Here is some excerpts from one of the many stories regarding it:

 

BOSTON (AP) -- In death, Aaron Hernandez may not be a guilty man in the eyes of the law.

Under a long-standing Massachusetts legal principle, courts customarily vacate the convictions of defendants who die before their appeals are heard.

 

Hernandez's attorneys can move to have the conviction in the Lloyd case erased, said Martin Healy, chief legal counsel for the Massachusetts Bar Association.

"For all intent and practical purposes, Aaron Hernandez will die an innocent man, but the court of public opinion may think differently," said Healy.

The legal principle is called "abatement ab initio," or "from the beginning." It holds that is unfair to the defendant or to his or her survivors if a conviction is allowed to stand before they had a chance to clear their names on appeal, in case some kind or error or other injustice was determined to have occurred at trial, Healy said.

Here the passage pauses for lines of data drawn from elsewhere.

(** Every way the program changes the store.  [allow_purge] switches the
    weekly deletion of old [posted_content] rows on or off. *)
Inductive reachable (allow_purge : bool) : store -> Prop :=
| R_initial catalog :
    Forall is_fresh catalog -> reachable allow_purge (initial catalog)
| R_save now project_id content content_type s :
    reachable allow_purge s ->
    reachable allow_purge
      (snd (save_generated_content now project_id content content_type s))
| R_reschedule t queue_id s :
    reachable allow_purge s ->
    reachable allow_purge (set_scheduled_time t queue_id s)
| R_mark now queue_id tweet s :
    reachable allow_purge s ->
    reachable allow_purge (mark_content_posted now queue_id tweet s)
| R_direct now p content tweet s :
    reachable allow_purge s -> In p (projects s) ->
    reachable allow_purge (record_direct_post now (p_id p) content tweet s)
| R_delete_queue queue_id s :
    reachable allow_purge s ->
    reachable allow_purge (delete_queue_item queue_id s)
| R_daily now s :
    reachable allow_purge s ->
    reachable allow_purge (purge_stale_queue now s)
| R_engagement id score s :
    reachable allow_purge s ->
    reachable allow_purge (set_engagement_score id score s)
| R_weekly now s :
    allow_purge = true ->
    reachable allow_purge s ->
    reachable allow_purge (purge_old_posted now s).

End Database.

(* ================================================================== *)
(** * scheduler.py *)
(* ================================================================== *)

Module Scheduler.

Import Database.

Definition date := Z.

(** [datetime.now().date()] as the day number of the current time. *)
Definition date_of (t : timestamp) : date := (t / DAY)%Z.

(** The gating attributes of [ContentScheduler]. *)
Record counters := {
  max_posts_per_day : Z;
  daily_post_count : Z;
  last_post_date : option date
}.

(** [__init__] *)
Definition init : counters :=
  {| max_posts_per_day := 8; daily_post_count := 0; last_post_date := None |}.

Definition same_date (d : option date) (today : date) : bool :=
  match d with
  | Some x => (x =? today)%Z
  | None => false
  end.

(** [if self.last_post_date != today: reset], shared by the check and by
    the increment. *)
Definition roll_over (today : date) (c : counters) : counters :=
  if same_date (last_post_date c) today then c
  else {| max_posts_per_day := max_posts_per_day c;
          daily_post_count := 0;
          last_post_date := Some today |}.

Definition _can_post_today (today : date) (c : counters) : bool * counters :=
  let c := roll_over today c in
  ((daily_post_count c <? max_posts_per_day c)%Z, c).

Definition _increment_daily_post_count (today : date) (c : counters)
  : counters :=
  let c := roll_over today c in
  {| max_posts_per_day := max_posts_per_day c;
     daily_post_count := (daily_post_count c + 1)%Z;
     last_post_date := last_post_date c |}.

(** The counter part of [_daily_reset]. *)
Definition _daily_reset_counters (today : date) (c : counters) : counters :=
  {| max_posts_per_day := max_posts_per_day c;
     daily_post_count := 0;
     last_post_date := Some today |}.

(** The scheduler, the store, the clock position and the contents handed
    to the publisher so far. *)
Record world := {
  gate : counters;
  db : store;
  tick : nat;
  submitted : list str
}.

Section Jobs.

(** The n-th reading of the wall clock. *)
Variable clock : nat -> timestamp.

(** [twitter_client.post_content]: its answer may depend on everything
    submitted before. *)
Variable post_content : list str -> str -> option str.

Definition check_gate (w : world) : bool * world :=
  let (ok, c) := _can_post_today (date_of (clock (tick w))) (gate w) in
  (ok, {| gate := c; db := db w; tick := S (tick w);
          submitted := submitted w |}).

(** The body of the [for] loop after a passed check: submit, and on a
    truthy tweet id mark as posted and count. *)
Definition post_item (w : world) (content_item : queue_row) : world :=
  let content := cq_content content_item in
  match post_content (submitted w) content with
  | Some ((_ :: _) as tweet) =>
      {| gate :=
           _increment_daily_post_count
             (date_of (clock (S (tick w)))) (gate w);
         db := mark_content_posted (clock (tick w))
                 (cq_id content_item) tweet (db w);
         tick := S (S (tick w));
         submitted := submitted w ++ [content] |}
  | _ =>
      {| gate := gate w; db := db w; tick := tick w;
         submitted := submitted w ++ [content] |}
  end.

(** [for content_item in pending_content: if not self._can_post_today():
    break ...] *)
Fixpoint drain (w : world) (pending_content : list queue_row) : world :=
  match pending_content with
  | [] => w
  | content_item :: rest =>
      let (ok, w1) := check_gate w in
      if ok then drain (post_item w1 content_item) rest else w1
  end.

Definition _process_content_queue (w : world) : world :=
  let (ok, w1) := check_gate w in
  if ok then
    let pending_content := get_pending_content (clock (tick w1)) (db w1) in
    drain {| gate := gate w1; db := db w1; tick := S (tick w1);
             submitted := submitted w1 |} pending_content
  else w1.

End Jobs.

(** The gating states a scheduler can be in: [__init__] followed by any
    sequence of checks, increments guarded by a passed check (as in
    [_process_content_queue]) and daily resets, on arbitrary dates. *)
Inductive reachable : counters -> Prop :=
| R_init : reachable init
| R_check today c : reachable c -> reachable (snd (_can_post_today today c))
| R_increment today today' c :
    reachable c ->
    fst (_can_post_today today c) = true ->
    reachable
      (_increment_daily_post_count today' (snd (_can_post_today today c)))
| R_reset today c : reachable c -> reachable (_daily_reset_counters today c).

End Scheduler.

(* ================================================================== *)
(** * Facts about content_generator.py *)
(* ================================================================== *)

(* ================================================================== *)
(** * utils.py *)
(* ================================================================== *)

Module Utils.

(** [len(s)] as a Python integer. *)
Definition len (s : str) : Z := Z.of_nat (length s).

(** [text[:n]] for an integer [n]; a negative bound counts from the end and
    bounds beyond either end are clamped. *)
Definition slice_to (n : Z) (text : str) : str :=
  firstn (Z.to_nat (if (n <? 0)%Z then (n + len text)%Z else n)) text.

(** The two loops of [truncate_text_smart]:
    [if len(truncated + " " + x + suffix) <= max_length ... else: break]. *)
Fixpoint take_fitting_suffix (max_length : Z) (suffix truncated : str)
    (pieces : list str) : str :=
  match pieces with
  | [] => truncated
  | p :: rest =>
      if (len (truncated ++ lit " " ++ p ++ suffix) <=? max_length)%Z
      then take_fitting_suffix max_length suffix
             (ContentGenerator.append_piece truncated p) rest
      else truncated
  end.

Definition truncate_text_smart (text : str) (max_length : Z) (suffix : str)
  : str :=
  if (len text <=? max_length)%Z then text
  else
    match take_fitting_suffix max_length suffix [] (re_split_sentences text) with
    | (_ :: _) as truncated => truncated ++ suffix
    | [] =>
        match take_fitting_suffix max_length suffix [] (split_ws text) with
        | (_ :: _) as truncated => truncated ++ suffix
        | [] => slice_to (max_length - len suffix) text ++ suffix
        end
    end.

(** [re.sub(r'\s+', rep, s)]: every maximal run of whitespace becomes
    [rep].  [in_run] holds while inside a run. *)
Fixpoint replace_ws_runs (rep : str) (in_run : bool) (s : str) : str :=
  match s with
  | [] => []
  | c :: rest =>
      if isspace c
      then if in_run then replace_ws_runs rep true rest
           else rep ++ replace_ws_runs rep true rest
      else c :: replace_ws_runs rep false rest
  end.

(** [s.replace(old, new)] for a one-character [old]. *)
Definition replace_char (old : char) (new : str) (s : str) : str :=
  flat_map (fun c => if (c =? old)%N then new else [c]) s.

Definition clean_text (text : str) : str :=
  match text with
  | [] => []
  | _ =>
      let text := replace_ws_runs (lit " ") false (strip text) in
      let text := replace_char 8217%N (lit "'") text in
      let text := replace_char 8220%N [34%N] text in
      let text := replace_char 8221%N [34%N] text in
      let text := replace_char 8211%N (lit "-") text in
      let text := replace_char 8212%N (lit "--") text in
      text
  end.

(** The character class of the first substitution: the nine characters
    less-than, greater-than, colon, double quote, slash, backslash, bar,
    question mark and star. *)
Definition is_unsafe (c : char) : bool :=
  existsb (N.eqb c) [60; 62; 58; 34; 47; 92; 124; 63; 42]%N.

Definition UNDERSCORE : char := 95%N.

Definition sanitize_filename (filename : str) : str :=
  let filename := map (fun c => if is_unsafe c then UNDERSCORE else c) filename in
  let filename := replace_ws_runs [UNDERSCORE] false filename in
  if 200 <? length filename then firstn 200 filename else filename.

End Utils.

(* ================================================================== *)
(** * twitter_client.py: single posts and dispatch *)
(* ================================================================== *)

Module TwitterPosting.

Import TwitterClient.
(** * Task side effects: recurrence, reminders and live fan-out

    A shallow embedding of the event-driven services of the todo backend
    (recurrence engine, notification service, reminder state manager, task
    lifecycle handler, reminder scheduler and WebSocket manager), with the
    properties of their specification stated and settled on the embedding.

    Conventions of the embedding
    - Python dictionaries whose key order or key set matters are association
      lists in insertion order; the Dapr state store and the connection
      registry are finite maps.
    - [json.loads (json.dumps x)] is the identity on the values handled here,
      so the state store holds decoded payloads.
    - Text is ASCII; [str.lower] is the ASCII lower-casing.
    - Every call on the Dapr client may raise; which calls do is fixed by a
      fault schedule carried by the world.  [datetime.now()] reads the next
      entry of a clock schedule. *)

From Stdlib Require Import ZArith String Ascii List Bool Lia DecimalString.
From stdpp Require Import gmap strings list fin_maps.
Import ListNotations.

Local Open Scope string_scope.

(** ** Python values *)

Inductive value :=
| VNone
| VBool (b : bool)
| VInt (z : Z)
| VStr (s : string)
| VList (l : list string).

#[global] Instance value_eq_dec : EqDecision value.
Proof. solve_decision. Defined.

(** [a == b]: [True] and [False] are the integers 1 and 0; values of
    different kinds are otherwise unequal. *)
Definition py_eq (a b : value) : bool :=
  match a, b with
  | VNone, VNone => true
  | VBool x, VBool y => Bool.eqb x y
  | VBool x, VInt z | VInt z, VBool x => (z =? (if x then 1 else 0))%Z
  | VInt x, VInt y => (x =? y)%Z
  | VStr x, VStr y => String.eqb x y
  | VList x, VList y => bool_decide (x = y)
  | _, _ => false
  end.

(** A [dict] keeps its keys in insertion order, as Python does. *)
Definition dict := list (string * value).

"It's a surprising result for the public to understand," he added.

All first-degree murder convictions in Massachusetts trigger an automatic appeal. Hernandez's appeal had not yet been heard by the state's high court.

Gregg Miliote, a spokesman for the district attorney's office which prosecuted the Lloyd case, would not comment on the possibility of the conviction being vacated.

 

Removing a conviction after the death of a high-profile defendant is not without precedent in recent state history:

  • The child molestation conviction of former Roman Catholic priest John Geoghan, a key figure in the clergy sex abuse scandal that rocked the Boston archdiocese, was vacated after he was beaten to death in 2003 in his cell at the same Massachusetts maximum-security prison.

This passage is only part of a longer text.